The former WesCorp officials in the case are: Robert A. Siravo, CEO; Thomas E. Swedberg, head of human resources; Timothy T. Sidley, chief risk officer; Robert J. Burrell, chief investment officer; and Todd M. Lane, chief financial officer. Each filed amended counterclaims against NCUA, who is the liquidating agent for WesCorp, in the U.S. District Court for the Central District of California, Western Division in Los Angeles.
They allege that as former officers of WesCorp, they are entitled to indemnification; payment of defense costs, including advances of funds to pay the defense costs; and costs incurred to secure indemnity.
NCUA in court documents it filed Monday said the court lacks subject matter jurisdiction to order legal defense payments or to issue declaratory relief during the pendency of a lawsuit and that a federal credit union has discretion on whether to advance costs while a matter is pending.
The agency's motion also noted that "the regulations authorizing indemnification by financial institutions such as WesCorp apply only to solvent institutions. As a matter of law, corporate officers sued by the receiver or liquidator of a failed financial institution may not obtain indemnification from the estate of the failed institution, even if the officers ultimately defeat the claims against them."
NCUA also argued that the officers cannot obtain indemnification for actions brought by the NCUA "based upon their allegedly wrongful conduct." "First, the NCUA has brought this action in its capacity as the liquidating agency for a failed credit union, WesCorp. Second, the NCUA is suing the officer defendants for their wrongful conduct that directly led to the collapse of WesCorp. Allowing indemnification for the NCUA's lawsuit would lead to the 'absurd result' that the NCUA could succeed in its suit against the officer defendants, and then recover from itself."
The agency also noted that the Labor Code does not authorize an employee to seek indemnity from an employer; instead, the claims brought by the officers are governed by a specific statutory provision in the California Corporate Code.
Also, said NCUA, the claims for indemnification are "not ripe" because they have not prevailed on NCUA's claims against them.
In a separate motion, NCUA also attacked as "legally insufficient" three affirmative defenses brought by the officers in their amended answers to its lawsuit.
The agency moved to strike the assertion that "the pre-failure actions by NCUA as regulator excuses the otherwise culpable conduct of the officer defendants," adding that "these defenses fail because 'courts have uniformly held that claims or defenses based on pre-receivership actions of regulators are legally insufficient.'"

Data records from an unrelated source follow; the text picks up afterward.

(** The values that exist: every object is a map. *)
Fixpoint wf (j : json) : bool :=
  match j with
  | JArr l => forallb wf l
  | JObj m => keys_sorted m && forallb (fun kv => wf kv.2) m
  | _ => true
  end.

(** [dump], which throws on text that is not UTF-8, and [json::parse]. *)
Class JsonText := {
  dump : json -> result string;
  parse : string -> result json;
  parse_dump : forall j s, wf j = true -> dump j = Ok s -> parse s = Ok j
}.

(** ** Members *)

Lemma member_insert (k k' : string) (v : json) (m : list (string * json)) :
  member k (insert_member k' v m) = if String.eqb k k' then Some v else member k m.
Proof.
  induction m as [|[k2 v2] m IH]; [reflexivity|]. cbn [insert_member].
  destruct (String.compare k' k2) eqn:C; cbn [member]; [|reflexivity|].
  - apply String.compare_eq_iff in C as <-. now destruct (String.eqb k k').
  - rewrite IH. destruct (String.eqb_spec k k2) as [->|]; [|reflexivity].
    destruct (String.eqb_spec k2 k') as [->|]; [|reflexivity]. now rewrite string_compare_refl in C.
Qed.

Lemma ltb_lt (a b : string) : String.ltb a b = true <-> String.compare a b = Lt.
Proof. unfold String.ltb. now destruct (String.compare a b). Qed.

Lemma forallb_insert (f : string * json -> bool) (k : string) (v : json) (m : list (string * json)) :
  f (k, v) = true -> forallb f m = true -> forallb f (insert_member k v m) = true.
Proof.
  intros Hk; induction m as [|[k' v'] m IH]; cbn; [now rewrite Hk|].
  intros [H1 H2]%andb_prop. destruct (String.compare k k'); cbn; rewrite ?Hk, ?H1, ?H2; cbn; auto.
Qed.

Lemma insert_sorted_keys (k : string) (v : json) (m : list (string * json)) :
  keys_sorted m = true -> keys_sorted (insert_member k v m) = true.
Proof.
  induction m as [|[k' v'] m IH]; [reflexivity|]. cbn [insert_member keys_sorted].
  intros [H1 H2]%andb_prop. destruct (String.compare k k') eqn:C; cbn [keys_sorted forallb fst snd].
  - apply String.compare_eq_iff in C as ->. now rewrite H1, H2.
  - rewrite H1, H2, (proj2 (ltb_lt k k') C); cbn. rewrite andb_true_r.
    rewrite forallb_forall in H1 |- *. intros kv Hin. apply ltb_lt.
    apply (string_compare_trans _ k'); [exact C | apply ltb_lt, H1, Hin].
  - rewrite (IH H2), andb_true_r. apply forallb_insert; [|exact H1]. apply ltb_lt; cbn.
    rewrite String.compare_antisym, C. reflexivity.
Qed.

Lemma wf_insert (k : string) (v : json) (m : list (string * json)) :
  wf v = true -> wf (JObj m) = true -> wf (JObj (insert_member k v m)) = true.
Proof.
  cbn. intros Hv [H1 H2]%andb_prop. apply andb_true_intro; split; [now apply insert_sorted_keys|].
  now apply forallb_insert.
Qed.

Lemma wf_object (l : list (string * json)) : forallb (fun kv => wf kv.2) l = true -> wf (object l) = true.
Proof.
  induction l as [|[k v] l IH]; [reflexivity|]. cbn. intros [Hv H]%andb_prop.
  apply wf_insert; [exact Hv | exact (IH H)].
Qed.

Lemma member_object (k : string) (l : list (string * json)) :
  member k (foldr (fun kv => insert_member kv.1 kv.2) [] l) = member k l.
Proof.
  induction l as [|[k' v] l IH]; [reflexivity|]. cbn. now rewrite member_insert, IH.
Qed.

Lemma at_object (k : string) (l : list (string * json)) (v : json) :
  member k l = Some v -> at_const (object l) k = Ok v.
Proof. intros H; cbn; now rewrite member_object, H. Qed.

In a second affirmative defense, the WesCorp officers asserted a "business judgment rule bars liability," but NCUA said "the court has already held that the business judgment rule does not protect the officer defendants."
It also moved to strike "bare-bones assertions that a statute of limitations bars the NCUA's claims" because the claims did not identify a specific statute and therefore "do not provide the basic notice required."
Finally, NCUA moved to dismiss amended counterclaims by some of the officials due to lack of subject matter jurisdiction and failure to state a claim upon which relief may be granted.
The case is scheduled to be heard on Jan. 9 at 8:30 a.m. PT before U.S. District Court Judge George H. Wu.